I have C++ code (not mine, so it is not editable). Problem is with extending protected functions and class.
#include "ExtraClass.h"
...
MyClass::MyClass()
{
...
protected:
bool Func{}
ExtraClass m_Foo;
...
}
I need access in Python to m_Foo methods and protected functions like Func() like
from MyClass import *
bar = MyClass()
bar.m_Foo.Run() //something like this
but have an compiler error: *error: ‘ExtraClass MyApp::m_Foo’ is protected*
PS. If I change protected with public (just for try).
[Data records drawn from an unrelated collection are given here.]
(** * imggen: batch image generation (generator.py, pricing.py, cli.py)

    A shallow embedding of the batch orchestrator of [imggen]: the
    collision check, the naming of the output files, the metadata sidecar
    writer, the thread-pool fan-out with its rate-limit break, the ordered
    replay of the results and the pricing lookup.

    Python values are embedded as follows.
    - [int] is [Z]; [float] is Rocq's primitive binary64 [float];
      [str] is [string]; [None] and the other dynamically typed values that
      flow through result dictionaries are [pyval].
    - A result dictionary returned by a provider is only ever read by key,
      so it is a [gmap string pyval].  The metadata dictionary is dumped to
      a file in insertion order, so it is an insertion-ordered association
      list with Python's [d[k] = v] as [dict_set].
    - The file system is a finite map from paths to contents.
    - What a run does to the outside is a trace of events: the lines it
      prints, the tasks it submits, the results it collects, the sidecars
      it writes.
    - A function that may raise returns [res].
    - The thread pool is sequentialised: the results of the tasks are
      those of the adapter on each request, and the order in which
      [as_completed] yields them is a parameter of the run. *)

From Stdlib Require Import Floats Ascii DecimalString.
From stdpp Require Import gmap strings list sorting.

Set Warnings "-inexact-float".
Open Scope Z_scope.

(** ** Python values *)

Inductive pyval :=
| VNone
| VBool (b : bool)
| VInt (z : Z)
| VFloat (f : float)
| VStr (s : string).

(** Truth value of a Python object, as tested by [if x:] and [x or y]. *)
Definition truthy (v : pyval) : bool :=
  match v with
  | VNone => false
  | VBool b => b
  | VInt z => negb (z =? 0)
  | VFloat f => negb (PrimFloat.eqb f 0%float)
  | VStr s => negb (String.eqb s "")
  end.

(** [v is not None] *)
Definition is_not_None (v : pyval) : bool :=
  match v with VNone => false | _ => true end.

(** [v != s] for a string [s]: only a string can be equal to a string. *)
Definition ne_str (v : pyval) (s : string) : bool :=
  match v with
  | VStr t => negb (String.eqb t s)
  | _ => true
  end.

(** An optional string argument ([Optional[str]]) tested by [if x:] or
    defaulted by [x or d]. *)
Definition str_truthy (o : option string) : bool :=
  match o with
  | Some s => negb (String.eqb s "")
  | None => false
  end.

Definition str_or (o : option string) (d : string) : string :=
  match o with
  | Some s => if String.eqb s "" then d else s
  | None => d
  end.

(** Exceptions: the class name and the text [str(e)] gives. *)
Record exn := Exn { exn_class : string; exn_str : string }.

Inductive res (A : Type) :=
| Ok (a : A)
| Raise (e : exn).
Arguments Ok {A} a.
Arguments Raise {A} e.

(** ** Strings and paths *)

Definition dquote : string := String (Ascii.ascii_of_nat 34) EmptyString.

Fixpoint str_repeat (s : string) (n : nat) : string :=
  match n with
  | O => ""
  | S k => s +:+ str_repeat s k
  end.

Definition digits (n : N) : string := NilZero.string_of_uint (N.to_uint n).

Definition zfill (w : nat) (s : string) : string :=
  str_repeat "0" (w - String.length s) +:+ s.

(** The format [{i:03d}]: zero padding to width three, the sign first. *)
Definition format_03d (z : Z) : string :=
  if z <? 0 then "-" +:+ zfill 2 (digits (Z.abs_N z))
  else zfill 3 (digits (Z.abs_N z)).

(** The format [{i}] of an [int]. *)
Definition format_d (z : Z) : string :=
  if z <? 0 then "-" +:+ digits (Z.abs_N z) else digits (Z.abs_N z).

Definition starts_with_sep (s : string) : bool :=
  match s with
  | String c _ => Ascii.eqb c "/"%char
  | EmptyString => false
  end.

Fixpoint ends_with_sep (s : string) : bool :=
  match s with
  | EmptyString => false
  | String c EmptyString => Ascii.eqb c "/"%char
  | String _ r => ends_with_sep r
  end.

(** [os.path.join(a, b)] of posixpath. *)
Definition os_path_join (a b : string) : string :=
  if starts_with_sep b then b
  else if String.eqb a "" || ends_with_sep a then a +:+ b
  else a +:+ "/" +:+ b.

(** [s.rstrip(os.sep)] *)
Fixpoint rstrip_sep (s : string) : string :=
  match s with
  | EmptyString => EmptyString
  | String c r =>
      match rstrip_sep r with
      | EmptyString => if Ascii.eqb c "/"%char then EmptyString else String c EmptyString
      | r' => String c r'
      end
  end.

(** [sep.join(l)] *)
Fixpoint str_join (sep : string) (l : list string) : string :=
  match l with
  | [] => ""
  | [s] => s
  | s :: r => s +:+ sep +:+ str_join sep r
  end.

(** [range(lo, hi)] *)
Definition py_range (lo hi : Z) : list Z := seqZ lo (hi - lo).

(** ** The file system *)

(** What a path holds: [Blob] for any entry whose contents the
    orchestrator never reads (an image, a directory), [Json] for a
    sidecar written by [json.dump]. *)
Inductive content :=
| Blob
| Json (record : list (string * pyval)).

Definition os_path_exists (fs : gmap string content) (p : string) : bool :=
  bool_decide (is_Some (fs !! p)).

(** ** generator.py: file names and the collision check *)

(** The name the dispatch loop gives slot [i] (generator.py, line 259);
    the collision check builds the same string (line 89). *)
Definition slot_filename (i : Z) : string :=
  "imggen_" +:+ format_03d i +:+ ".png".

Fixpoint collisions_loop (fs : gmap string content) (output_dir : string)
    (slots : list Z) (collisions : list string) : list string :=
  match slots with
  | [] => collisions
  | i :: rest =>
      let filename := slot_filename i in
      let filepath := os_path_join output_dir filename in
      if os_path_exists fs filepath
      then collisions_loop fs output_dir rest (collisions ++ [filename])
      else collisions_loop fs output_dir rest collisions
  end.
I can access *m_Foo* only in readonly mode:
class_<MyClass>("MyClass", init<>())
.def_readonly("m_Foo", &MyClass::m_Foo)
Changing to *def_readwrite* went to compiler error:
/boost_1_52_0/boost/python/data_members.hpp:64:11: error: no match for ‘operator=’ in ‘(((ExtraClass)c) + ((sizetype)((const boost::python::detail::member
<ExtraClass, MyClass
>*)this)->boost::python::detail::member<ExtraClass, MyClass
>::m_which)) = d’
Thank you for any help!
In general, if you want to wrap protected members, then you need to derive a (wrapper) class from the parent that makes the members public. (You can simply say using Base::ProtectedMember
in a public
section to expose it instead of wrapping it). You will then have wrap it normally. Like this:
class MyWrapperClass : public MyClass {
public:
using MyClass::m_Foo;
};
In this particular example (which is really not fully baked), if you want to access m_Foo, then you need to wrap ExtraClass. Assuming that you have The problem with readwrite is likely the implementation of ExtraClass (which probably doesn't supply a operator= that you can use).